Fig. 2(a) compares the toxicity of MPNH2–AuNPs to both Shewanella and Bacillus at concentrations ranging from 0.05 to 5 μg Au/mL. These results showed that the MPNH2–AuNPs were not toxic to Shewanella at doses lower than 5 μg mL−1 (unpaired t-test, p < 0.0001), while a minor reduction in the viability of Bacillus was observed following exposure to 0.05 μg Au/mL (unpaired t-test, p < 0.01). Comparing the toxicity of PAH–AuNPs towards Bacillus vs. Shewanella at concentrations from 5 to 500 ng mL−1, it is clear that Bacillus is more prone than Shewanella to negative impacts from the nanoparticles, as depicted in Fig. 2(b). Following exposure to 50 ng mL−1 PAH–AuNPs, less than 10% of Bacillus cells formed colonies, while 80% of Shewanella were still viable. Following exposure to 5 μg mL−1 PAH–AuNPs, no colonies were formed in Bacillus, indicating a highly toxic effect of the PAH–AuNP suspension at this dose.

To control for the possible contribution of unbound nanoparticle surface ligand to the observed toxicity of PAH–AuNPs, viability studies were performed comparing the effects of PAH–AuNPs with PAH ligands on both bacteria, shown in Fig. 2(c) and (d). The concentrations of PAH ligands used were estimated based on XPS measurements of PAH–AuNP ligand density on the ∼4 nm-diameter AuNPs with the assumption that no unbound free PAH ligand was present in the AuNP solution during XPS analysis (see calculation in ESI). The calculation indicated 77 ng mL−1 of PAH was present on the surface of 500 ng mL−1 of PAH–AuNPs. Hence the ligand amounts are denoted as “equivalent [ligand]” in Fig. 2(c) and (d). Overall, both Fig. 2(c) and (d) show that this concentration of ligands alone does not account for the toxicity measured when the ligands were presented on AuNPs. For Shewanella, 500 ng mL−1 AuNP resulted in >50% colony reduction, while the corresponding amount of ligand (77 ng mL−1) was not toxic to the cells (unpaired t-test, p < 0.001). Similarly, at an exposure concentration of 50 ng Au/mL, AuNPs were highly toxic to Bacillus, while the corresponding 7.7 ng mL−1 PAH free ligand was significantly less toxic (unpaired t-test, p < 0.0001). We note that enhanced toxicity of a charged ligands presented on NP surfaces vs. in solution has been reported in the multi-cell model organism, Daphnia magna,21 and we hypothesize that differences in toxicity observed here are due to a higher localized surface charge when PAH is presented to cell surfaces on AuNPs vs. as free polymeric chains in solution.

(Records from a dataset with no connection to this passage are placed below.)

(* ===== verification/SchemaFormat.v ===== *)
(** Printing a declaration and parsing it again: the canonical format that implicit ids
    are hashed from (TypeRef.String, computeFunctionFormat) is read back by the lexer and
    the parser as the declaration it was printed from, but for its generic parameters and
    the "!" of its conditional types, which the format or the parser drops. *)

From stdpp Require Import base numbers list gmap strings.
From S2P Require Import Prelude SchemaAst Lexer SchemaParser.
Open Scope Z_scope.

(** * Tokens without their positions *)

Definition kind (t : Token) : TokenType * bytes := (tk_Type t, tk_Literal t).
Abbreviation kinds := (list (TokenType * bytes)).

(** The next token of [s] is [k] and [s'] follows, wherever it stands. *)
Definition lex (s : bytes) (k : TokenType * bytes) (s' : bytes) : Prop :=
  forall line col, exists t line' col',
    NextToken {| lx_rest := s; lx_line := line; lx_col := col |} = (t, {| lx_rest := s'; lx_line := line'; lx_col := col' |}) /\ kind t = k.

Inductive lexes : bytes -> kinds -> Prop :=
| lexes_nil s : lexes s []
| lexes_cons s k s' ks : lex s k s' -> lexes s' ks -> lexes s (k :: ks).

(** What may follow a name or a "#". *)
Definition stop (s : bytes) : bool :=
  match s with [] => true | c :: _ => negb (ident_char c) end && negb (HasPrefix s (str " [")).

(** * Lexing *)

Lemma ident_char_facts ch :
  ident_char ch = true ->
  single ch = None /\ whitespace ch = false /\ IsLetter ch || bool_decide (ch = x5f) || IsDigit ch = true /\ ch <> x2d /\ ch <> x2f /\ ch <> x23.
Proof.
  intros H. split_and!; [by destruct ch|by destruct ch| |by destruct ch..].
  unfold ident_char in H. rewrite !orb_true_iff in *. tauto.
Qed.

Lemma lex_space c s k s' : whitespace c = true -> lex s k s' -> lex (c :: s) k s'.
Proof.
  intros Hc Hl line col. destruct (Hl line (col + 1)) as (t & line' & col' & Hn & Hk). exists t, line', col'. split; [|done].
  rewrite <- Hn. unfold NextToken. f_equal. unfold skipWhitespace. cbn [lx_rest span]. rewrite Hc. destruct (span whitespace s) as [a b] eqn:E. cbn.
  rewrite bool_decide_false by (by intros ->). done.
Qed.

(** NextToken at a character that is no blank. *)
Lemma skip_none c s line col :
  whitespace c = false -> skipWhitespace {| lx_rest := c :: s; lx_line := line; lx_col := col |} = {| lx_rest := c :: s; lx_line := line; lx_col := col |}.
Proof. intros Hc. unfold skipWhitespace. cbn [lx_rest span]. by rewrite Hc. Qed.

Lemma no_marker c s line col : c <> x2d -> isSectionMarker {| lx_rest := c :: s; lx_line := line; lx_col := col |} = false.
Proof.
  intros Hc. unfold isSectionMarker. cbn [lx_rest]. apply andb_false_iff. right. unfold HasPrefix, bytes_eqb. apply bool_decide_eq_false.
  cbn. congruence.
Qed.

Lemma span_all P a r : forallb P a = true -> match r with [] => true | c :: _ => negb (P c) end = true -> span P (a ++ r) = (a, r).
Proof.
  intros Ha Hr. induction a as [|c a IH]; cbn [app].
  - destruct r as [|c r]; [done|]. cbn. apply negb_true_iff in Hr. by rewrite Hr.
  - cbn in Ha. apply andb_true_iff in Ha as [Hc Ha]. cbn [span]. by rewrite Hc, IH.
Qed.

(** A word: its characters, and the kind of token readIdent makes of it. *)
Definition word (w : bytes) : bool := negb (bytes_eqb w []) && forallb ident_char w.
Definition word_type (w : bytes) : TokenType :=
  if isAllHexDigits w && match w with c :: _ => IsDigit c | [] => false end then TokenNumber else TokenIdent.

Lemma lex_word w r : word w = true -> stop r = true -> lex (w ++ r) (word_type w, w) r.
Proof.
  unfold word, bytes_eqb. intros Hw Hr line col. bools. destruct w as [|c w]; [done|].
  assert (Hc : ident_char c = true) by (cbn in *; bools; done). destruct (ident_char_facts c Hc) as (Hs & Hb & Hl & Hd & Hsl & Hh).
  unfold NextToken. cbn [app]. rewrite skip_none by done. cbn [lx_rest]. rewrite no_marker by done.
  rewrite (bool_decide_false (c = x2f)), (bool_decide_false (c = x23)) by done. cbn [andb]. rewrite Hs, Hl. unfold readIdent. cbn [lx_rest].
  change (c :: w ++ r) with ((c :: w) ++ r). rewrite span_all; [|done|by unfold stop in Hr; bools; destruct r].
  eexists _, _, _. split; [done|]. done.
Qed.
Lemma is_constructor_spec name c : is_constructor name c = true <-> ckey c = Some name.
Proof. unfold is_constructor, ckey, bytes_eqb. rewrite bool_decide_eq_true. naive_solver. Qed.

Lemma is_function_spec name f : is_function name f = true <-> fkey f = Some name.
Proof. unfold is_function, fkey, bytes_eqb. destruct (fn_VariantLayer f =? 0); rewrite ?andb_true_r, ?andb_false_r, ?bool_decide_eq_true; naive_solver. Qed.

Lemma ensure_Ok b e u : ensure b e = Ok u -> b = true.
Proof. by destruct b. Qed.

Lemma result_bind_Ok {E A B} (m : result E A) (f : A -> result E B) b : (m ≫= f) = Ok b -> exists a, m = Ok a /\ f a = Ok b.
Proof. destruct m; [eauto|done]. Qed.

Ltac res_inv :=
  repeat match goal with
  | H : (_ ≫= _) = Ok _ |- _ => apply result_bind_Ok in H as (? & ? & H)
  | H : ensure _ _ = Ok _ |- _ => apply ensure_Ok in H
  | H : mret _ = Ok _ |- _ => injection H as <-
  end.

Lemma each_Ok {A} (f : A -> LR unit) l u : each f l = Ok u -> forall x, x ∈ l -> f x = Ok tt.
Proof.
  induction l as [|y l IH]; cbn [each]; intros H x Hx; [by apply not_elem_of_nil in Hx|]. res_inv.
  apply elem_of_cons in Hx as [->|Hx]; [by destruct x0|by apply IH].
Qed.

Lemma check_constructors_names names ids cs u : check_constructors names ids cs = Ok u -> NoDup (map ct_Name cs) /\ forall c, c ∈ cs -> ct_Name c ∉ names.
Proof.
  revert names ids. induction cs as [|c cs IH]; intros names ids H; cbn [check_constructors] in H; [split; [constructor|set_solver]|].
  res_inv. apply negb_true_iff, bool_decide_eq_false in H0. apply IH in H as [Hnd Hout]. split.
  - cbn. apply NoDup_cons. split; [|done]. intros (c' & He & Hc')%list_elem_of_fmap. specialize (Hout c' Hc'). set_solver.
  - intros c' [->|Hc']%elem_of_cons; [done|]. specialize (Hout c' Hc'). set_solver.
Qed.

Lemma ckeys cs : omap ckey cs = map ct_Name cs.
Proof. induction cs as [|c cs IH]; cbn; [done|]. by rewrite <- IH. Qed.

Lemma count_canonical variants :
  (length (filter (fun f => fn_VariantLayer f = 0%Z) variants) + length (filter (fun l => l <> 0%Z) (map fn_VariantLayer variants)) = length variants)%nat.
Proof.
  induction variants as [|f variants IH]; [done|]. cbn [map]. rewrite !filter_cons.
  destruct (decide (fn_VariantLayer f = 0)), (decide (fn_VariantLayer f <> 0)); cbn [length]; try lia; done.
Qed.
(** Every type reference of a schema, with the names its declaration knows. *)
Definition all_references (P : (bytes -> Prop) -> TypeRef -> Prop) (s : Schema) : Prop :=
  (forall c t, c ∈ sc_Constructors s -> t ∈ ct_ResultType c :: map pa_Type (ct_Params c) -> P (known_type s (ct_GenericParams c)) t) /\
  (forall f t, f ∈ sc_Functions s -> t ∈ fn_ResultType f :: map pa_Type (fn_Params f) -> P (known_type s (fn_GenericParams f)) t).

(** What a schema has to satisfy besides that. *)
Record well_declared (s : Schema) : Prop := {
  wf_constructor_ids : forall id, let same := with_id ct_ID (sc_Constructors s) id in
    (length same <= 1)%nat \/ sc_IsLayered s = true /\ ForallOrdPairs (fun c d => apart (ct_Intervals c) (ct_Intervals d)) same;
  wf_function_ids : forall id, let same := with_id fn_ID (sc_Functions s) id in
    (length same <= 1)%nat \/
    sc_IsLayered s = true /\ ForallOrdPairs (fun f g => serializerPrefixPair f g = true \/ apart (fn_Intervals f) (fn_Intervals g)) same \/
    exists f g, same = [f; g] /\ fn_IsHelper f <> fn_IsHelper g;
  wf_flags : forall ps p, ps ∈ map ct_Params (sc_Constructors s) ++ map fn_Params (sc_Functions s) -> p ∈ ps -> pa_FlagBit p <> None ->
    exists q, q ∈ ps /\ is_flags q = true;
  wf_type_names : forall t part, t ∈ sc_Types s -> td_Name t <> [] -> part ∈ Split x2e (td_Name t) -> validIdent part = true;
  wf_names : forall name part, name ∈ map ct_Name (sc_Constructors s) ++ map fn_Name (sc_Functions s) -> part ∈ Split x2e name -> part <> [] -> validIdent part = true
}.

Definition well_formed (s : Schema) : Prop := well_declared s /\ all_references resolves s.

(** ** Lists of errors *)

Lemma concat_map_nil {A B} (f : A -> list B) (l : list A) : concat (map f l) = [] <-> forall x, x ∈ l -> f x = [].
Proof.
  induction l as [|x l IH]; cbn; [split; [by intros _ x ?%elem_of_nil|done]|].
  rewrite app_nil, IH. split; [intros [Hx Hl] y [->|Hy]%elem_of_cons; auto|].
  intros Hall. split; [apply Hall; by left|]. intros y Hy. apply Hall. by right.
Qed.

(** ** Ids *)

Lemma by_id_lookup {D} (id : D -> Z) (ds : list D) i :
  by_id id ds !! i = match with_id id ds i with [] => None | same => Some same end.
Proof.
  induction ds as [|d ds IH] using rev_ind; [done|]. unfold by_id, with_id in *. rewrite foldl_app, filter_app, filter_cons, filter_nil. cbn [foldl]. destruct (decide (id d = i)) as [<-|Hne].
  - rewrite lookup_insert_eq, IH. by destruct (filter _ ds).
  - rewrite lookup_insert_ne, IH by done. by rewrite app_nil_r.
Qed.

Lemma groups_nil `{MapOrder} {D E} (id : D -> Z) (ds : list D) (f : Z * list D -> list E) :
  (forall i, f (i, []) = []) ->
  concat (map f (in_order (map_to_list (by_id id ds)))) = [] <-> forall i, f (i, with_id id ds i) = [].
Proof.
  intros Hnil. rewrite concat_map_nil. split.
  - intros Hall i. destruct (with_id id ds i) as [|d same] eqn:Es; [done|]. apply Hall.
    rewrite in_order_perm, elem_of_map_to_list, by_id_lookup. by rewrite Es.
  - intros Hall [i same] Hi. rewrite in_order_perm, elem_of_map_to_list, by_id_lookup in Hi.
    destruct (with_id id ds i) as [|d same'] eqn:Es; [done|]. simplify_eq. rewrite <- Es. apply Hall.
Qed.

Lemma apart_spec a b :
  Forall inhabited_interval a -> Forall inhabited_interval b -> declarationIntervalSetsOverlap a b = false <-> apart a b.
Proof.
  assert (Hall : Forall inhabited_interval [{| MinLayer := 0; MaxLayer := 0 |}]) by (repeat constructor).
  intros Ha Hb. unfold declarationIntervalSetsOverlap, apart, in_layer. rewrite <- not_true_iff_false, overlap_inhabited; [|by destruct a|by destruct b].
  split; [intros Hn l Hl; apply Hn; by exists l|intros Hn (l & Hl); by apply (Hn l)].
Qed.

Lemma disjointConstructorVariants_spec cs :
  Forall (fun c => Forall inhabited_interval (ct_Intervals c)) cs ->
  disjointConstructorVariants cs = true <-> ForallOrdPairs (fun c d => apart (ct_Intervals c) (ct_Intervals d)) cs.
Proof.
  induction 1 as [|c cs Hc Hcs IH]; cbn; [split; [constructor|done]|]. rewrite andb_true_iff, IH, forallb_forall, <- List.Forall_forall.
  split; [intros [Hh Ht]; constructor; [|done]|intros Hp; inversion Hp; subst; split; [|done]];
    (eapply Forall_impl; [eapply Forall_and; split; [eassumption|exact Hcs]|]); cbn; intros d [Hd Hi];
    [apply apart_spec; [done..|]; by apply negb_true_iff|apply negb_true_iff; by apply apart_spec].
Qed.

Lemma disjointFunctionVariants_spec fs :
  Forall (fun f => Forall inhabited_interval (fn_Intervals f)) fs ->
  disjointFunctionVariants fs = true <-> ForallOrdPairs (fun f g => serializerPrefixPair f g = true \/ apart (fn_Intervals f) (fn_Intervals g)) fs.
Proof.
  induction 1 as [|f fs Hf Hfs IH]; cbn; [split; [constructor|done]|]. rewrite andb_true_iff, IH, forallb_forall, <- List.Forall_forall.
  split; [intros [Hh Ht]; constructor; [|done]|intros Hp; inversion Hp; subst; split; [|done]];
    (eapply Forall_impl; [eapply Forall_and; split; [eassumption|exact Hfs]|]); cbn; intros g [Hg Hi]; revert Hg;
    rewrite orb_true_iff, negb_true_iff, apart_spec by done; tauto.
Qed.

Lemma with_id_Forall {D} (P : D -> Prop) (id : D -> Z) ds i : Forall P ds -> Forall P (with_id id ds i).
Proof. rewrite !Forall_forall. intros Hall d [_ Hd]%list_elem_of_filter. auto. Qed.

Lemma constructor_ids_spec `{MapOrder} s :
  Forall (fun c => Forall inhabited_interval (ct_Intervals c)) (sc_Constructors s) ->
  validateUniqueConstructorIDs s = [] <->
  forall id, let same := with_id ct_ID (sc_Constructors s) id in
    (length same <= 1)%nat \/ sc_IsLayered s = true /\ ForallOrdPairs (fun c d => apart (ct_Intervals c) (ct_Intervals d)) same.
Proof.
  intros Hiv. unfold validateUniqueConstructorIDs. rewrite groups_nil by done. apply forall_proper. intros id. cbn zeta.
  rewrite <- disjointConstructorVariants_spec by (by apply with_id_Forall). unfold len.
  destruct (with_id _ _ _) as [|c [|d same]]; cbn [length]; [split; [left; lia|done]..|].
  rewrite (proj2 (Z.ltb_lt _ _)) by lia. destruct (sc_IsLayered s), (disjointConstructorVariants _); cbn; naive_solver lia.
Qed.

Although both MPNH2– and PAH–AuNPs are positively charged, the former are much less toxic than the latter to both bacterial species studied. The differences in toxicity could be attributed to the NP ζ-potentials and charge densities, as shown in Table 1. More positively charged NP surfaces and higher charge densities may yield stronger electrostatic interactions between PAH–AuNP and the negatively charged bacterial surfaces.

Comparing Bacillus with Shewanella, it is also clear that both MPNH2– and PAH–AuNPs are significantly more toxic to Bacillus than Shewanella. Other studies have pointed to the differences in toxic responses between model Gram-negative (e.g. E. coli, P. aeruginosa) and Gram-positive (e.g. B. subtilis, S. aureus) bacteria to various nanoparticles, many of which have observed a notably higher toxicity of nanoparticles to Gram-positive bacteria than that measured in Gram-negative ones.14,33–35 For Gram-negative bacteria, the lipopolysaccharide (LPS) structure has been identified as a protective layer controlling the surface interactions between bacteria and other species in the media.16,34,36 The differences in bacterial cell wall structures, i.e. the lack of an outer membrane with LPS, is likely the source of the more intense adverse effects observed for Gram-positive bacteria.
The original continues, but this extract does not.